● ASSIGNMENT
Please give again, exactly, every line of the material from the one containing "config_log <- register" to the end, including both of those lines.

● DATA TO USE
(* ===== verification/GlobalConfig.v ===== *)
(** * The configuration of the framework (config/globalconfig.h)

    The description of the loggers, its conversions, and GlobalConfig: the
    data the framework registers and their callbacks, of which that of
    logs rebuilds the loggers. A std::set<ConfigLog> is the list of
    its elements in the order of their names. What the code reads of a YAML map
    is [YamlRecord]. *)

From Stdlib Require Import Ascii String.
From S2P Require Import Prelude Strings LogFormat Locks Logger Yaml LexicalCast Config.
#[local] Open Scope Z_scope.

Record ConfigLogAppender := mkConfigLogAppender {
  a_type : Z;
  a_level : Level;
  a_format : string;
  a_log_path : string;
}.
Record ConfigLog := mkConfigLog {
  l_name : string;
  l_level : Level;
  l_appenders : list ConfigLogAppender;
}.
#[global] Instance ConfigLogAppender_eq_dec : EqDecision ConfigLogAppender.
Proof. solve_decision. Defined.
#[global] Instance ConfigLog_eq_dec : EqDecision ConfigLog.
Proof. solve_decision. Defined.

Definition ConfigLogAppender_default : ConfigLogAppender :=
  mkConfigLogAppender 0 DEBUG default_format "~/.log/tmp.log".
Definition ConfigLog_default : ConfigLog := mkConfigLog "root" DEBUG [].

(** [operator==] of both, and [operator<], which compares the names. *)
Definition appender_eq (a b : ConfigLogAppender) : bool :=
  (a_type a =? a_type b) && bool_decide (a_level a = a_level b) &&
  bool_decide (a_format a = a_format b) && bool_decide (a_log_path a = a_log_path b).
Fixpoint appenders_eq (l l' : list ConfigLogAppender) : bool :=
  match l, l' with
  | [], [] => true
  | a :: l, b :: l' => appender_eq a b && appenders_eq l l'
  | _, _ => false
  end.
Definition log_eq (a b : ConfigLog) : bool :=
  bool_decide (l_name a = l_name b) && bool_decide (l_level a = l_level b) &&
  appenders_eq (l_appenders a) (l_appenders b).
Definition log_less (a b : ConfigLog) : bool := str_lt (l_name a) (l_name b).

(** [find] in a set: the element that is neither before nor behind. *)
Definition set_find (s : list ConfigLog) (data : ConfigLog) : option ConfigLog :=
  head (filter (λ it, log_less it data = false ∧ log_less data it = false) s).
(** [operator==] of sets. *)
Fixpoint logs_eq (s t : list ConfigLog) : bool :=
  match s, t with
  | [], [] => true
  | a :: s, b :: t => log_eq a b && logs_eq s t
  | _, _ => false
  end.

(** ** Conversions *)

(** [node[key]] ([None] when it is not defined), [as<std::string>()] and
    [as<int>()]; their exceptions are std::runtime_errors. *)
Class YamlRecord (Node : Type) `{YamlDoc Node} := {
  node_get : Node → string → exn + option Node;
  as_string : Node → exn + string;
  as_int : Node → exn + Z;
}.

Section Lexical.
Context {Node : Type} `{YamlRecord Node}.

(** [if (node[key].IsDefined()) res = f(node[key])] *)
Definition if_defined {A} (node : Node) (key : string) (f : Node → exn + A) (res : A) : exn + A :=
  match node_get node key with
  | inl e => inl e
  | inr None => inr res
  | inr (Some n) => f n
  end.
Definition bind_exn {A B} (m : exn + A) (f : A → exn + B) : exn + B :=
  match m with inl e => inl e | inr a => f a end.
Definition as_level (n : Node) : exn + Level :=
  bind_exn (as_string n) (λ s, inr (getLevelByName s)).

Definition Lexical_ConfigLogAppender : Lexical ConfigLogAppender := {|
  cast_from source :=
    bind_exn (Load source) (λ node,
    let res := ConfigLogAppender_default in
    bind_exn (if_defined node "format" as_string (a_format res)) (λ format,
    bind_exn (if_defined node "level" as_level (a_level res)) (λ level,
    bind_exn (if_defined node "log_path" as_string (a_log_path res)) (λ log_path,
    bind_exn (if_defined node "type" (λ n, bind_exn (as_int n) (λ z, inr (wrapu 8 z))) (a_type res)) (λ type,
    inr (mkConfigLogAppender type level format log_path))))));
  cast_to source :=
    inr (node_text
      (set_key (set_key (set_key (set_key mk_empty "format" (mk_scalar (a_format source)))
         "level" (mk_scalar (getLevelName (a_level source))))
         "log_path" (mk_scalar (a_log_path source)))
         "type" (mk_scalar (one (to_char (a_type source))))));
|}.

Definition Lexical_ConfigLog : Lexical ConfigLog := {|
  cast_from source :=
    bind_exn (Load source) (λ node,
    let res := ConfigLog_default in
    bind_exn (if_defined node "appenders" (λ n, inr (node_text n)) "") (λ ss,
    bind_exn (if_defined node "name" as_string (l_name res)) (λ name,
    bind_exn (if_defined node "level" as_level (l_level res)) (λ level,
    bind_exn (cast_from (Lexical := Lexical_vector (H1 := Lexical_ConfigLogAppender)) ss) (λ appenders,
    inr (mkConfigLog name level appenders))))));
  cast_to source :=
    bind_exn (cast_to (Lexical := Lexical_vector (H1 := Lexical_ConfigLogAppender)) (l_appenders source))
      (λ text,
       inr (node_text
         (set_key (set_key (set_key mk_empty "name" (mk_scalar (l_name source)))
            "level" (mk_scalar (getLevelName (l_level source))))
            "appenders" (mk_scalar text))));
|}.

(** ** The types of the data *)

Inductive GlobalType := TLogs | TSize | TUint32.
#[global] Instance GlobalType_eq_dec : EqDecision GlobalType.
Proof. solve_decision. Defined.
Inductive GlobalValue := VLogs (s : list ConfigLog) | VSize (z : Z) | VUint32 (z : Z).

Definition from_exn {A} (f : A → GlobalValue) (m : exn + A) : exn + GlobalValue :=
  bind_exn m (λ a, inr (f a)).
Definition global_types : ConfigTypes := {|
  ctype := GlobalType;
  value := GlobalValue;
  type_of v := match v with VLogs _ => TLogs | VSize _ => TSize | VUint32 _ => TUint32 end;
  veq v v' := match v, v' with
              | VLogs s, VLogs t => logs_eq s t
              | VSize a, VSize b | VUint32 a, VUint32 b => a =? b
              | _, _ => false
              end;
  FromStr t s := match t with
                 | TLogs => from_exn VLogs (cast_from (Lexical := Lexical_set (H1 := Lexical_ConfigLog) log_less) s)
                 | TSize => from_exn VSize (cast_from (Lexical := Lexical_int false 64) s)
                 | TUint32 => from_exn VUint32 (cast_from (Lexical := Lexical_int false 32) s)
                 end;
  ToStr v := match v with
             | VLogs l => cast_to (Lexical := Lexical_set (H1 := Lexical_ConfigLog) log_less) l
             | VSize z => cast_to (Lexical := Lexical_int false 64) z
             | VUint32 z => cast_to (Lexical := Lexical_int false 32) z
             end;
|}.
End Lexical.
#[global] Existing Instance global_types.

(** ** The callback of the description of the loggers *)

Section Callback.
Context (strftime : Z → string → string) (at_ : site).

Definition add_configured (logger : nat) (appender : nat) (a : ConfigLogAppender) : M logw unit :=
  f <- LogFormatter_create (a_format a);;
  q <- new_formatter f;;
  setFormatter appender (Some q);;
  addAppender logger appender.
Definition configure_appender (logger : nat) (a : ConfigLogAppender) : M logw unit :=
  if a_type a =? 0 then
    appender <- StdoutLogAppender_create (a_level a);; add_configured logger appender a
  else if a_type a =? 1 then
    appender <- FileLogAppender_create (a_log_path a) (a_level a);; add_configured logger appender a
  else mreturn tt.

(** One element of [new_data]: a new logger, the one that has changed, or the
    null pointer. *)
Definition configure_logger (old_data : list ConfigLog) (data : ConfigLog) : M logw unit :=
  logger <- match set_find old_data data with
            | None => p <- Logger_create (l_name data) (l_level data);; mreturn (Some p)
            | Some it => if negb (log_eq it data) then LON_LOG_NAME strftime at_ (l_name data)
                         else mreturn None
            end;;
  match logger with
  | None => mfault NullDeref                  (* logger->clearAppenders() *)
  | Some p =>
    clearAppenders p;;
    mfor (l_appenders data) (configure_appender p);;
    setLogger (l_name data) (Some p)
  end.
(** One element of [old_data]. *)
Definition remove_logger (new_data : list ConfigLog) (data : ConfigLog) : M logw unit :=
  match set_find new_data data with
  | None => mfault EraseEnd                   (* it->name, it == new_data.end() *)
  | Some _ => mreturn tt
  end.
Definition on_logs_changed (old_data new_data : list ConfigLog) : M logw unit :=
  LON_LOG_LEVEL strftime LON_LOG_ROOT INFO at_ "on config log data changed";;
  mfor new_data (configure_logger old_data);;
  mfor old_data (remove_logger new_data).

(** The other callbacks. *)
Definition on_number_changed (what : string) (old_data new_data : Z) : M logw unit :=
  LON_LOG_LEVEL strftime LON_LOG_ROOT INFO at_ what;;
  LON_LOG_LEVEL strftime LON_LOG_ROOT DEBUG at_
    ("old_data: " +:+ dec old_data +:+ " new_data: " +:+ dec new_data).

(** ** struct GlobalConfig *)

Context {Node : Type} `{YamlRecord Node}.

Definition on_log {A} (m : M logw A) : M (configw logw) A := λ w,
  match m (ext w) with
  | Ret a e => Ret a (set_ext e w)
  | Throw x e => Throw x (set_ext e w)
  | Fault f => Fault f
  end.
Definition global_call (cb : nat) (old_data new_data : value) : M (configw logw) unit :=
  match cb, old_data, new_data with
  | O, VLogs s, VLogs t => on_log (on_logs_changed s t)
  | 1%nat, VSize a, VSize b => on_log (on_number_changed "on config fiber data changed" a b)
  | 2%nat, VUint32 a, VUint32 b =>
      on_log (on_number_changed "on config tcp connect timeout data changed" a b)
  | 3%nat, VUint32 a, VUint32 b =>
      on_log (on_number_changed "on config tcp server client timeout data changed" a b)
  | _, _, _ => mreturn tt
  end.

(** [Config::setData(name, data, description)] and its callback. *)
Definition register (t : GlobalType) (name : string) (data : value) (description : string) (cb : nat) :
    M (configw logw) nat :=
  p <- setData t name data description;;
  match p with
  | None => mfault NullDeref
  | Some p => addConfigDataChangeCB p cb;; mreturn p
  end.
Definition GlobalConfig_create : M (configw logw) (nat * nat * nat * nat) :=
  config_log <- register TLogs "logs" (VLogs []) "logs config" 0;;
  config_fiber <- register TSize "fiber.stack_size" (VSize (1024 * 1024)) "fiber stack size" 1;;
  config_tcp_timeout <- register TUint32 "tcp.connect.timeout" (VUint32 5000) "tcp connect timeout ms" 2;;
  config_tcp_server_client_timeout <-
    register TUint32 "tcp.server.client_timeout" (VUint32 (1000 * 60 * 2))
      "tcp server client timeout ms(default 2min)" 3;;
  mreturn (config_log, config_fiber, config_tcp_timeout, config_tcp_server_client_timeout).
End Callback.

● TASK OUTPUT
  config_log <- register TLogs "logs" (VLogs []) "logs config" 0;;
  config_fiber <- register TSize "fiber.stack_size" (VSize (1024 * 1024)) "fiber stack size" 1;;
  config_tcp_timeout <- register TUint32 "tcp.connect.timeout" (VUint32 5000) "tcp connect timeout ms" 2;;
  config_tcp_server_client_timeout <-
    register TUint32 "tcp.server.client_timeout" (VUint32 (1000 * 60 * 2))
      "tcp server client timeout ms(default 2min)" 3;;
  mreturn (config_log, config_fiber, config_tcp_timeout, config_tcp_server_client_timeout).
End Callback.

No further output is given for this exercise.